Your goal
Give an exact copy of the lines from the beginning of the listing below to the "destruct t as [|y t]; [discriminate|]." line, inclusive.

Input
(** One occurrence is replaced, and no more. *)
Lemma length_replace n r s :
  includes n s = true ->
  String.length (replace n r s) + String.length n
  = String.length s + String.length r.
Proof.
  induction s as [|c s IH]; simpl.
  - destruct (startsWith n "") eqn:E; [|discriminate]. intros _.
    rewrite length_append. pose proof (length_dropChars n "" E).
    simpl in H. lia.
  - destruct (startsWith n (String c s)) eqn:E.
    + intros _. rewrite length_append.
      pose proof (length_dropChars n (String c s) E). simpl in H. lia.
    + intros H. simpl. specialize (IH H). lia.
Qed.

Lemma includes_here n s : startsWith n s = true -> includes n s = true.
Proof. destruct s; simpl; now intros ->. Qed.

Lemma includes_mid n pre post : includes n (pre ++ n ++ post) = true.
Proof.
  induction pre as [|x pre IH].
  - change (includes n (n ++ post) = true).
    apply includes_here, startsWith_append.
  - simpl append. cbn [includes].
    destruct (startsWith n (String x (pre ++ n ++ post))); [reflexivity|].
    exact IH.
Qed.

(** An occurrence is replaced where it stands. *)
Lemma replace_shape n r s :
  includes n s = true ->
  exists pre post, s = pre ++ n ++ post /\ replace n r s = pre ++ r ++ post.
Proof.
  assert (Hcut : forall t, startsWith n t = true ->
                   t = n ++ dropChars (String.length n) t).
  { induction n as [|x n IH]; intros t; simpl; [reflexivity|].
    destruct t as [|y t]; [discriminate|].
    intros H. apply andb_true_iff in H as [Hx H].
    apply Ascii.eqb_eq in Hx. subst. f_equal. now apply IH. }
  induction s as [|c s IH]; simpl.
  - destruct (startsWith n "") eqn:E; [|discriminate]. intros _.
    exists "", (dropChars (String.length n) ""). split; [|reflexivity].
    now apply Hcut.
  - destruct (startsWith n (String c s)) eqn:E.
    + intros _. exists "", (dropChars (String.length n) (String c s)).
      split; [|reflexivity]. now apply Hcut.
    + intros H. destruct (IH H) as (pre & post & Hs & Hr).
      exists (String c pre), post. simpl. rewrite Hr. now rewrite Hs at 1.
Qed.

Final answer
(** One occurrence is replaced, and no more. *)
Lemma length_replace n r s :
  includes n s = true ->
  String.length (replace n r s) + String.length n
  = String.length s + String.length r.
Proof.
  induction s as [|c s IH]; simpl.
  - destruct (startsWith n "") eqn:E; [|discriminate]. intros _.
    rewrite length_append. pose proof (length_dropChars n "" E).
    simpl in H. lia.
  - destruct (startsWith n (String c s)) eqn:E.
    + intros _. rewrite length_append.
      pose proof (length_dropChars n (String c s) E). simpl in H. lia.
    + intros H. simpl. specialize (IH H). lia.
Qed.

Lemma includes_here n s : startsWith n s = true -> includes n s = true.
Proof. destruct s; simpl; now intros ->. Qed.

Lemma includes_mid n pre post : includes n (pre ++ n ++ post) = true.
Proof.
  induction pre as [|x pre IH].
  - change (includes n (n ++ post) = true).
    apply includes_here, startsWith_append.
  - simpl append. cbn [includes].
    destruct (startsWith n (String x (pre ++ n ++ post))); [reflexivity|].
    exact IH.
Qed.

(** An occurrence is replaced where it stands. *)
Lemma replace_shape n r s :
  includes n s = true ->
  exists pre post, s = pre ++ n ++ post /\ replace n r s = pre ++ r ++ post.
Proof.
  assert (Hcut : forall t, startsWith n t = true ->
                   t = n ++ dropChars (String.length n) t).
  { induction n as [|x n IH]; intros t; simpl; [reflexivity|].
    destruct t as [|y t]; [discriminate|].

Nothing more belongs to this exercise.